すると、08時10分に小嶋氏から「キヤノンEOS 40Dデジタルカメラ+50mm f/2.8レンズを使用して、2010年3月12日明け方、03時56分に、はくちょう座を撮影した2枚の捜索画像上に約7等級の星が出現していることを見つけました。極限等級は11.5等級です。1月29日、2月23日、24日の画像上には、その姿は見られません。移動は確認できません。なお、ご指摘の星とは違うようです」という発見報告と発見画像が送られてきました。小嶋氏の発見画像から、その出現位置と光度の測定を始めると、板垣氏から09時05分に氏の発見について「あらためておはようございます。拝見しました。ありがとうございます」というメイルが届きます。それから30分後には、測定が終了し、その出現位置は、赤経α=21h02m10s.18, 赤緯δ=+45゚46'30".8、その光度を測光すると12日朝の光度は7.3等、画像の極限等級は12.2等となります。50mmの短焦点レンズにしては星像はひじょうに良く、暗い星まで写っています。きっと、嬬恋村は空がものすごく良いのでしょう。もちろん、出現位置は、短焦点レンズで撮影された画像からの測定ですので多少の誤差があります。そこで、この発見をダンに報告しました。09時30分のことです。小嶋氏がこの報告を見たという連絡を受け10時25分にオフィスを離れました。

その夜(3月12/13日)にオフィスに出向くと、11時53分にCBET 2199が届いていました。そこには、小嶋氏が発見した新星状天体は、1936年に出現した新星、はくちょう座V407の増光であったことが報告されていました。この星は、九州の西山浩一・椛島冨士夫氏が3月11日04時半頃に撮影した捜索画像上にも6.8等でとらえられていました。とにかく、これで小嶋氏の発見は一件落着です。

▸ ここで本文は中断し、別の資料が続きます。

(** ** The theorem *)

(** C35: What [nparallel] returns, with the other workers going on between its system
    calls: they start, enter and leave, are killed and leave their files behind.  Of
    the workers that were in it for the same phase when it read the directory, itself
    included, it counts at most all, and at least those that still live when it has
    sent the last signal - so exactly these workers when none of them dies
    meanwhile.  Its own file is still there in the end, so that removing it does not
    panic.  A process number is not used twice, the directory is read in one step
    and has at most a million names, and other files are not named like those of
    the probes. *)
Theorem nparallel_counts `{GoKill} d0 s1 s2 k p1 p2 ph names ret :
  (∀ name, name ∈ d0 → plain name) → rtc tstep (mkSystem d0 []) s1 → Z.of_nat (size (dir s1)) <= 1000000 →
  procs s1 !! k = Some p1 → pc p1 = Written ph → Readdirnames 1000000 (dir s1) names →
  rtc (counting k) (set_pc k (Counting ph names 0) s1) s2 → procs s2 !! k = Some p2 → pc p2 = Counting ph [] ret →
  let there := filter (λ q, inside ph q) (procs s1) in
  zlen (filter (λ q, pid q ∈ alive s2) there) <= ret <= zlen there ∧ 1 <= ret ∧ is_Some (remove_file ph (pid p2) (dir s2)).
Proof.
  intros Hd0 Hr%reached_ok Hsz Hk1 Hpc1 Hrd Hc Hk2 Hpc2 there; [|done].
  pose proof (listing s1 names Hsz Hrd) as Hperm.
  assert (∀ name, name ∈ names → name ∈ dir s1) as Hdir by (intros name; by rewrite Hperm, elem_of_elements).
  pose proof (t_list k p1 ph names s1 Hk1 Hpc1 Hrd) as Hst.
  destruct (in_loop_run s1 k ph names (set_pc k (Counting ph names 0) s1) s2 Hr Hdir) as [Hl Hok (q & cnt & rest & ret' & Hq & Hpc & Hnames & Hlo & Hhi)]; [|done|].
  { split; [by apply tstep_later|by eapply tstep_ok|]. eexists _, [], names, 0. split; [simpl; by rewrite list_lookup_alter, decide_True, Hk1|].
    done. }
  assert (q = p2) as -> by congruence. rewrite Hpc2 in Hpc. injection Hpc as <- <-. rewrite app_nil_r in Hnames. subst cnt.
  rewrite (inside_counts s1 ph names Hr Hsz Hrd) in Hhi.
  assert (zlen (filter (λ q, pid q ∈ alive s2) there) <= ret) as Hlow.
  { etrans; [|exact Hlo]. unfold zlen. rewrite Hperm.
    rewrite (names_of_inside s1 ph (kill0 (alive s2)) Hr), length_fmap.
    - unfold there. rewrite list_filter_filter. apply Z.eq_le_incl. do 2 f_equal. apply list_filter_ext_elem. intros x Hx.
      rewrite kill0_spec by by apply (po_range _ Hr). rewrite bool_decide_spec. tauto.
    - intros x Hx Hlive. rewrite kill0_spec in Hlive by by apply (po_range _ Hr). apply bool_decide_spec in Hlive.
      apply (alive_spec s1 x); [apply Hr|done|]. apply (proj2 Hl); [by apply list_elem_of_fmap_2|done]. }
  split; [done|]. split.
  - etrans; [|exact Hlow]. assert (p1 ∈ filter (λ q, pid q ∈ alive s2) there) as Hin.
    { apply list_elem_of_filter. split.
      - assert (pid p1 = pid p2) as ->.
        { destruct (proj1 Hl) as [l Heq]. assert ((pid <$> procs s2) !! k = Some (pid p1)) as Hpid.
          { rewrite Heq. apply lookup_app_l_Some. by rewrite list_lookup_fmap, Hk1. }
          rewrite list_lookup_fmap, Hk2 in Hpid. by injection Hpid. }
        apply (alive_spec s2 p2); [apply Hok|by eapply list_elem_of_lookup_2|by rewrite Hpc2].
      - apply list_elem_of_filter. split; [|by eapply list_elem_of_lookup_2]. unfold inside. rewrite Hpc1. by apply bool_decide_spec. }
    unfold zlen. destruct (filter _ there); [by apply elem_of_nil in Hin|]. simpl. lia.
  - unfold remove_file. rewrite decide_True; [done|].
    apply (po_inside _ Hok); [by eapply list_elem_of_lookup_2|by rewrite Hpc2|]. unfold inside. rewrite Hpc2. by apply bool_decide_spec.
Qed.

(** Three workers in the map phase; the third dies after the first has read the
    directory, and a fourth enters. *)
#[local] Instance sample_kill : GoKill.
Proof. by refine {| kill0 := λ pids x, bool_decide (x ∈ pids) |}. Defined.

Definition three_workers : system :=
  mkSystem {["mr-worker-map-7"; "mr-worker-map-12"; "mr-worker-map-9"; "pg-grimm.txt"]}
    [mkProcess 7 (Written map_phase); mkProcess 12 (Written map_phase); mkProcess 9 (Written map_phase)].

Lemma three_workers_reached : rtc tstep (mkSystem {["pg-grimm.txt"]} []) three_workers.
Proof.
  eapply rtc_l; [apply (t_spawn 7); [lia|by apply not_elem_of_nil]|]. simpl.
  eapply rtc_l; [apply (t_spawn 12); [lia|set_solver]|]. simpl.
  eapply rtc_l; [apply (t_spawn 9); [lia|set_solver]|]. simpl.
  eapply rtc_l; [by apply (t_enter 0 (mkProcess 7 Outside) map_phase)|].
  eapply rtc_l; [by apply (t_enter 1 (mkProcess 12 Outside) map_phase)|].
  eapply rtc_l; [by apply (t_enter 2 (mkProcess 9 Outside) map_phase)|]. unfold three_workers, set_pc, write_file. simpl.
  match goal with |- rtc _ (mkSystem ?d _) (mkSystem ?d' _) => assert (d = d') as ->; [|done] end.
  apply (bool_decide_unpack _). by vm_compute.
Qed.

Definition three_names : list string := ["mr-worker-map-7"; "mr-worker-map-12"; "pg-grimm.txt"; "mr-worker-map-9"].

Definition counted : system :=
  mkSystem (dir three_workers) [mkProcess 7 (Counting map_phase [] 2); mkProcess 12 (Written map_phase); mkProcess 9 Dead].

Lemma counting_signal k s q ph name names ret ret' :
  procs s !! k = Some q → pc q = Counting ph (name :: names) ret → count_name (kill0 (alive s)) (scan_pid ph) name ret = ret' →
  counting k s (set_pc k (Counting ph names ret') s).
Proof.
  intros Hq Hpc <-. split; [by eapply t_signal|]. eexists _, ph, names, _. split; [simpl; by rewrite list_lookup_alter, decide_True, Hq|done].
Qed.

Lemma counting_die k j s q ph names ret :
  procs s !! k = Some q → pc q = Counting ph names ret → j ≠ k → counting k s (set_pc j Dead s).
Proof.
  intros Hq Hpc Hj. split; [apply t_die|]. exists q, ph, names, ret. split; [|done]. simpl. by rewrite list_lookup_alter_ne.
Qed.

Lemma three_counted : rtc (counting 0) (set_pc 0 (Counting map_phase three_names 0) three_workers) counted.
Proof.
  eapply rtc_l; [by eapply (counting_signal 0 _ _ _ _ _ _ 1); [done..|vm_compute]|].
  eapply rtc_l; [by eapply (counting_die 0 2)|].
  eapply rtc_l; [by eapply (counting_signal 0 _ _ _ _ _ _ 2); [done..|vm_compute]|].
  eapply rtc_l; [by eapply (counting_signal 0 _ _ _ _ _ _ 2); [done..|vm_compute]|].
  eapply rtc_l; [by eapply (counting_signal 0 _ _ _ _ _ _ 2); [done..|vm_compute]|].
  by apply rtc_refl.
Qed.

Lemma nparallel_counts_witness :
  let there := filter (λ q, inside map_phase q) (procs three_workers) in
  zlen (filter (λ q, pid q ∈ alive counted) there) = 2 ∧ zlen there = 3 ∧
  (zlen (filter (λ q, pid q ∈ alive counted) there) <= 2 <= zlen there ∧ 1 <= 2 ∧ is_Some (remove_file map_phase 7 (dir counted))).
Proof.
  intros there. split; [by vm_compute|]. split; [by vm_compute|].
  assert (∀ name, name ∈ ({["pg-grimm.txt"]} : gset string) → plain name) as Hd0 by by intros name ->%elem_of_singleton.
  assert (Z.of_nat (size (dir three_workers)) <= 1000000) as Hsz by by vm_compute.
  assert (Readdirnames 1000000 (dir three_workers) three_names) as Hrd.
  { split; [|by vm_compute]. apply Permutation_submseteq. apply NoDup_Permutation; [|apply NoDup_elements|].
    - apply (bool_decide_unpack _). by vm_compute.
    - intros name. rewrite elem_of_elements. unfold three_names, three_workers. simpl. clear. set_solver. }
  exact (nparallel_counts {["pg-grimm.txt"]} three_workers counted 0 (mkProcess 7 (Written map_phase))
    (mkProcess 7 (Counting map_phase [] 2)) map_phase three_names 2 Hd0 three_workers_reached Hsz eq_refl eq_refl Hrd
    three_counted eq_refl eq_refl).
Defined.
End MrTimingSpec.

続いて14時14分には、門田氏から「板垣氏の発見した超新星の出現銀河はPGC 126792である」という調査が届いていました。その4分後の14時18分に到着したCBET 2200には、その超新星はSN 2010aiとなって公表されていました。この超新星には、マクドナルド天文台で行われているROTSE超新星サーベイから3月8日の独立観測が報告され、さらに3月11日15時頃にはスペクトル観測も行われ、その極大前2日のIa型の超新星であることが報告されていました。このCBET 2200を見た板垣氏からは17時01分にお礼状が届いていました。板垣氏の発見も公表されました。これで二件落着となります。

その夜の明け方、3月13日05時17分になって、ダンに『すばやくV407 CygとSN 2010aiをCBET上に公表してくれてありがとう。Kadotaは、SN 2010aiの母銀河がPGC 126792であることを指摘している。ところで、V407 Cygについては、AAVSOのウェッブ・サイトを検索したときに気づいてはいたが、その光度が17.0等となっているために位置のチェックを怠った。申し訳ない……』というメイルを送っておきました。そして、06時30分、新天体発見情報No.158を発行し、報道各社にお二人の発見を伝えました。

ところで、07時57分に小嶋氏宛てに『あなたからの報告では、V407 Cygは2010年1月29日(極限等級11等)、2月23日、24日(同12等)に撮影された画像上には写ってないとのことですが、西山・椛島氏の観測から、この頃この星は9等級でした。極限等級から考えて写っていないはずがないと思います。このことは、CBET 2199にも記載されていますので、もし写っていれば訂正しなければなりません』という質問を送っておきました。小嶋氏からは、その夜の3月13日20時47分になって「CBET 2199を見たとき、私も不思議に思いました。今回の発見時の比較画像は2月24日の画像でした。このとき、この画像上に9等位の星が存在すれば変光星だと思い、その後の処理はどうなっていたか……と思います。なお、V407 Cygの南約2'に、ステラナビゲータによればGSC 3588.646(9,4等)があります。私のいくつかの画像にもこの恒星は明瞭に写っています。CCDとデジタル・カメラの写りの違いもあるのでしょうか。私のEOS 40Dは無改造です。ISO 3200、露出は20秒ですべて同じ条件の画像です。参考までに3画像を送信します。画像処理は何もしてありません。なお、それ以外にも、1月27日、2月16日、19日、20日(極限等級11〜12等級)の比較的条件の良かったときの画像を調査しましたが、いずれにも10.5等よりも明るい星は、発見位置に見あたりません」という連絡があります。このことは、3月14日06時03分になってダンに伝えておきました。